Required action
Nothing in the records should change; write them all out again.

Material supplied
(** Two connections, of which one is handed over, then a stop. *)
Definition plain_run : list event :=
  [Listen default_tcp_options; AcceptCompletes 0 ec_none; AcceptCompletes 0 ec_none; RunTask 0;
   RunTask 1; Stop; AcceptCompletes 0 (linux_asio_error operation_aborted)].

Definition plain_start : server (W := dial_net) * dial_net := (Server_new 8080, sample_dial true).
Definition plain_end : server (W := dial_net) * dial_net :=
  (run_events no_handler plain_run plain_start).2.

Lemma server_refines_service_witness :
  service_of plain_end.1 = Service [1%nat] [0%nat] [] 0 true ∧
  wlp (run_events no_handler plain_run)
    (λ _ s, rtc service_may (Service [] [] [] 0 false) (service_of s.1)) plain_start ∧
  (Forall (λ e, is_ListenTls e = false) plain_run → wp (run_events no_handler plain_run)
    (λ _ s, rtc service_may (Service [] [] [] 0 false) (service_of s.1)) plain_start).
Proof.
  split; [vm_compute; reflexivity|].
  exact (server_refines_service no_handler plain_run 8080 (sample_dial true) no_handler_total).
Defined.


(** Two TLS connections, of which the second is still in its handshake. *)
Definition listen_tls : event :=
  ListenTls {| cert_chain_path := empty_path; private_key_path := empty_path |}
    default_tcp_options default_tls_options.


Definition waits_now : server (W := dial_net) * dial_net := (step no_handler listen_tls plain_start).2.

Lemma listeners_exclusive_witness :
  pending waits_now.1 = 1%nat ∧
  sv_listeners (step no_handler (Listen default_tcp_options) waits_now).2.1 !! 1%nat =
    Some (Finished (Unexpected (make_error_code SOCKET_CREATE_FAILED))) ∧
  sv_listeners (run_events no_handler [Stop; Listen default_tcp_options] waits_now).2.1 !! 1%nat =
    Some (Finished (Ok tt)) ∧
  wlp (run_events no_handler [listen_tls]) (λ _ s, (pending s.1 ≤ 1)%nat ∧
    (pending s.1 = 1%nat → wp (step no_handler (Listen default_tcp_options)) (λ _ s',
       ∃ r, s'.1 = add_listener (Finished r) s.1 ∧ (isStopped s = false → acceptor_is_open s.2 = true ∧
          r = Unexpected (make_error_code SOCKET_CREATE_FAILED))) s))
    plain_start.
Proof.
  do 3 (split; [vm_compute; reflexivity|]).
  exact (listeners_exclusive no_handler [listen_tls] 8080 (Listen default_tcp_options) (sample_dial true)
    no_handler_quiet eq_refl).
Defined.

(** A TLS listener that is stopped before a connection it accepted is taken up. *)
Definition tls_stopped : server (W := dial_net) * dial_net :=
  (run_events no_handler [listen_tls; AcceptCompletes 0 ec_none; Stop;
     AcceptCompletes 0 (linux_asio_error operation_aborted)] plain_start).2.

(** A handshake whose timer has expired when it ends, with its handler still queued. *)
Definition late_timer : server (W := dial_net) * dial_net :=
  (add_late_timer plain_start.1, plain_start.2).

Lemma step_undefined_iff_witness :
  (step no_handler (RunTask 0) tls_stopped).1 = Undef ∧ (step no_handler RunTimer late_timer).1 = Undef ∧
  ((step no_handler (RunTask 0) tls_stopped).1 = Done tt ∨
   (step no_handler (RunTask 0) tls_stopped).1 = Undef) ∧
  ((step no_handler (RunTask 0) tls_stopped).1 = Undef ↔
   (∃ i c f, RunTask 0 = RunTask i ∧ sv_tasks tls_stopped.1 !! i = Some (AcceptTls c f) ∧
     frame_variables f tls_stopped.1 = None) ∨
   RunTask 0 = RunTimer ∧ (0 < sv_late_timers tls_stopped.1)%nat).
Proof.
  do 2 (split; [vm_compute; reflexivity|]).
  exact (step_undefined_iff no_handler (RunTask 0) tls_stopped no_handler_total).
Defined.

Lemma stop_ends_accepting_witness :
  isStopped plain_end = true ∧
  wlp (run_events no_handler ([Stop] ++ AcceptCompletes 0 ec_none :: [Listen default_tcp_options]))
    (λ _ s', isStopped s' = true ∧
      (length (sv_accepted s'.1) + pending s'.1 ≤
       length (sv_accepted plain_end.1) + pending plain_end.1)%nat ∧
      ∀ l h, sv_listeners s'.1 !! 0%nat ≠ Some (Accepting l h)) plain_end.
Proof.
  assert (isStopped plain_end = true) as Hs by (vm_compute; reflexivity).
  split; [exact Hs|].
  exact (stop_ends_accepting no_handler [Stop] 0 ec_none [Listen default_tcp_options] plain_end Hs).
Defined.

Lemma listen_correct_witness :
  let o := default_tcp_options in
  sv_listeners (step no_handler (Listen o) plain_start).2.1 = [Accepting (Listening o None) 0%nat] ∧
  sv_listeners (step no_handler (Listen o) (Server_new 80, sample_dial true)).2.1 =
    [Finished (Unexpected (make_error_code SOCKET_CREATE_FAILED))] ∧
  wp (step no_handler (Listen o)) (λ _ s', ∃ ok w x, s'.1 = add_listener x plain_start.1 ∧
    called [acceptor_open; acceptor_reuse_address (reuses (Listen o));
      acceptor_bind (sv_port plain_start.1); acceptor_listen] plain_start.2 ok w ∧
    (acceptor_is_open plain_start.2 = true → ok = false) ∧
    (ok = true ∨ acceptor_is_open plain_start.2 = true → acceptor_is_open s'.2 = true) ∧
    if ok then
      if files_missing (Listen o) w
      then x = Finished (Unexpected (make_error_code TLS_CERT_LOAD_FAILURE)) ∧ s'.2 = w
      else if isStopped plain_start then x = Finished (Ok tt)
      else ∃ l h, x = Accepting l h ∧ has_options (Listen o) l
    else x = Finished (Unexpected (make_error_code SOCKET_CREATE_FAILED)) ∧ s'.2 = w) plain_start.
Proof.
  intros o. do 2 (split; [vm_compute; reflexivity|]).
  exact (listen_correct no_handler (Listen o) plain_start eq_refl).
Defined.

(** A connection, then a stop, which aborts the pending accept. *)
Lemma blocking_listen_returns_witness :
  let aborted := linux_asio_error operation_aborted in
  let es := [AcceptCompletes 0 ec_none] ++ Stop :: [] ++ AcceptCompletes 0 aborted :: [RunTask 0; RunTask 0] in
  let served := Server_listen no_handler default_tcp_options es in
  (served plain_start).1 = Done (Ok tt) ∧ length (sv_handled (served plain_start).2.1) = 1%nat ∧
  wp served (λ r s', isStopped s' = true ∧ sv_listeners s'.1 !! 0%nat = Some (Finished r) ∧
    ∀ e, r = Unexpected e → e ∈ listen_errors) plain_start.
Proof.
  intros aborted es served. split; [vm_compute; reflexivity|]. split; [vm_compute; reflexivity|].
  assert (Forall (λ e, is_ListenTls e = false) es) as Hes by by repeat constructor.
  exact (proj2 (blocking_listen_returns no_handler default_tcp_options [AcceptCompletes 0 ec_none] []
    aborted [RunTask 0; RunTask 0] plain_start) no_handler_total (plain_server_new 8080) Hes).
Defined.

Lemma stop_correct_witness :
  acceptor_is_open (sample_dial true) = false ∧
  ∃ w', Server_stop plain_start = (Throw std_system_error, (set_stop_requested plain_start.1, w')) ∧
    acceptor_is_open w' = false ∧
    ∃ w'', Server_stop (set_stop_requested plain_start.1, w') =
      (Throw std_system_error, (set_stop_requested plain_start.1, w'')).
Proof. split; [reflexivity|]. exact (stop_correct plain_start). Defined.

Exercise solution
(** Two connections, of which one is handed over, then a stop. *)
Definition plain_run : list event :=
  [Listen default_tcp_options; AcceptCompletes 0 ec_none; AcceptCompletes 0 ec_none; RunTask 0;
   RunTask 1; Stop; AcceptCompletes 0 (linux_asio_error operation_aborted)].

Definition plain_start : server (W := dial_net) * dial_net := (Server_new 8080, sample_dial true).
Definition plain_end : server (W := dial_net) * dial_net :=
  (run_events no_handler plain_run plain_start).2.

Lemma server_refines_service_witness :
  service_of plain_end.1 = Service [1%nat] [0%nat] [] 0 true ∧
  wlp (run_events no_handler plain_run)
    (λ _ s, rtc service_may (Service [] [] [] 0 false) (service_of s.1)) plain_start ∧
  (Forall (λ e, is_ListenTls e = false) plain_run → wp (run_events no_handler plain_run)
    (λ _ s, rtc service_may (Service [] [] [] 0 false) (service_of s.1)) plain_start).
Proof.
  split; [vm_compute; reflexivity|].
  exact (server_refines_service no_handler plain_run 8080 (sample_dial true) no_handler_total).
Defined.


(** Two TLS connections, of which the second is still in its handshake. *)
Definition listen_tls : event :=
  ListenTls {| cert_chain_path := empty_path; private_key_path := empty_path |}
    default_tcp_options default_tls_options.


Definition waits_now : server (W := dial_net) * dial_net := (step no_handler listen_tls plain_start).2.

Lemma listeners_exclusive_witness :
  pending waits_now.1 = 1%nat ∧
  sv_listeners (step no_handler (Listen default_tcp_options) waits_now).2.1 !! 1%nat =
    Some (Finished (Unexpected (make_error_code SOCKET_CREATE_FAILED))) ∧
  sv_listeners (run_events no_handler [Stop; Listen default_tcp_options] waits_now).2.1 !! 1%nat =
    Some (Finished (Ok tt)) ∧
  wlp (run_events no_handler [listen_tls]) (λ _ s, (pending s.1 ≤ 1)%nat ∧
    (pending s.1 = 1%nat → wp (step no_handler (Listen default_tcp_options)) (λ _ s',
       ∃ r, s'.1 = add_listener (Finished r) s.1 ∧ (isStopped s = false → acceptor_is_open s.2 = true ∧
          r = Unexpected (make_error_code SOCKET_CREATE_FAILED))) s))
    plain_start.
Proof.
  do 3 (split; [vm_compute; reflexivity|]).
  exact (listeners_exclusive no_handler [listen_tls] 8080 (Listen default_tcp_options) (sample_dial true)
    no_handler_quiet eq_refl).
Defined.

(** A TLS listener that is stopped before a connection it accepted is taken up. *)
Definition tls_stopped : server (W := dial_net) * dial_net :=
  (run_events no_handler [listen_tls; AcceptCompletes 0 ec_none; Stop;
     AcceptCompletes 0 (linux_asio_error operation_aborted)] plain_start).2.

(** A handshake whose timer has expired when it ends, with its handler still queued. *)
Definition late_timer : server (W := dial_net) * dial_net :=
  (add_late_timer plain_start.1, plain_start.2).

Lemma step_undefined_iff_witness :
  (step no_handler (RunTask 0) tls_stopped).1 = Undef ∧ (step no_handler RunTimer late_timer).1 = Undef ∧
  ((step no_handler (RunTask 0) tls_stopped).1 = Done tt ∨
   (step no_handler (RunTask 0) tls_stopped).1 = Undef) ∧
  ((step no_handler (RunTask 0) tls_stopped).1 = Undef ↔
   (∃ i c f, RunTask 0 = RunTask i ∧ sv_tasks tls_stopped.1 !! i = Some (AcceptTls c f) ∧
     frame_variables f tls_stopped.1 = None) ∨
   RunTask 0 = RunTimer ∧ (0 < sv_late_timers tls_stopped.1)%nat).
Proof.
  do 2 (split; [vm_compute; reflexivity|]).
  exact (step_undefined_iff no_handler (RunTask 0) tls_stopped no_handler_total).
Defined.

Lemma stop_ends_accepting_witness :
  isStopped plain_end = true ∧
  wlp (run_events no_handler ([Stop] ++ AcceptCompletes 0 ec_none :: [Listen default_tcp_options]))
    (λ _ s', isStopped s' = true ∧
      (length (sv_accepted s'.1) + pending s'.1 ≤
       length (sv_accepted plain_end.1) + pending plain_end.1)%nat ∧
      ∀ l h, sv_listeners s'.1 !! 0%nat ≠ Some (Accepting l h)) plain_end.
Proof.
  assert (isStopped plain_end = true) as Hs by (vm_compute; reflexivity).
  split; [exact Hs|].
  exact (stop_ends_accepting no_handler [Stop] 0 ec_none [Listen default_tcp_options] plain_end Hs).
Defined.

Lemma listen_correct_witness :
  let o := default_tcp_options in
  sv_listeners (step no_handler (Listen o) plain_start).2.1 = [Accepting (Listening o None) 0%nat] ∧
  sv_listeners (step no_handler (Listen o) (Server_new 80, sample_dial true)).2.1 =
    [Finished (Unexpected (make_error_code SOCKET_CREATE_FAILED))] ∧
  wp (step no_handler (Listen o)) (λ _ s', ∃ ok w x, s'.1 = add_listener x plain_start.1 ∧
    called [acceptor_open; acceptor_reuse_address (reuses (Listen o));
      acceptor_bind (sv_port plain_start.1); acceptor_listen] plain_start.2 ok w ∧
    (acceptor_is_open plain_start.2 = true → ok = false) ∧
    (ok = true ∨ acceptor_is_open plain_start.2 = true → acceptor_is_open s'.2 = true) ∧
    if ok then
      if files_missing (Listen o) w
      then x = Finished (Unexpected (make_error_code TLS_CERT_LOAD_FAILURE)) ∧ s'.2 = w
      else if isStopped plain_start then x = Finished (Ok tt)
      else ∃ l h, x = Accepting l h ∧ has_options (Listen o) l
    else x = Finished (Unexpected (make_error_code SOCKET_CREATE_FAILED)) ∧ s'.2 = w) plain_start.
Proof.
  intros o. do 2 (split; [vm_compute; reflexivity|]).
  exact (listen_correct no_handler (Listen o) plain_start eq_refl).
Defined.

(** A connection, then a stop, which aborts the pending accept. *)
Lemma blocking_listen_returns_witness :
  let aborted := linux_asio_error operation_aborted in
  let es := [AcceptCompletes 0 ec_none] ++ Stop :: [] ++ AcceptCompletes 0 aborted :: [RunTask 0; RunTask 0] in
  let served := Server_listen no_handler default_tcp_options es in
  (served plain_start).1 = Done (Ok tt) ∧ length (sv_handled (served plain_start).2.1) = 1%nat ∧
  wp served (λ r s', isStopped s' = true ∧ sv_listeners s'.1 !! 0%nat = Some (Finished r) ∧
    ∀ e, r = Unexpected e → e ∈ listen_errors) plain_start.
Proof.
  intros aborted es served. split; [vm_compute; reflexivity|]. split; [vm_compute; reflexivity|].
  assert (Forall (λ e, is_ListenTls e = false) es) as Hes by by repeat constructor.
  exact (proj2 (blocking_listen_returns no_handler default_tcp_options [AcceptCompletes 0 ec_none] []
    aborted [RunTask 0; RunTask 0] plain_start) no_handler_total (plain_server_new 8080) Hes).
Defined.

Lemma stop_correct_witness :
  acceptor_is_open (sample_dial true) = false ∧
  ∃ w', Server_stop plain_start = (Throw std_system_error, (set_stop_requested plain_start.1, w')) ∧
    acceptor_is_open w' = false ∧
    ∃ w'', Server_stop (set_stop_requested plain_start.1, w') =
      (Throw std_system_error, (set_stop_requested plain_start.1, w'')).
Proof. split; [reflexivity|]. exact (stop_correct plain_start). Defined.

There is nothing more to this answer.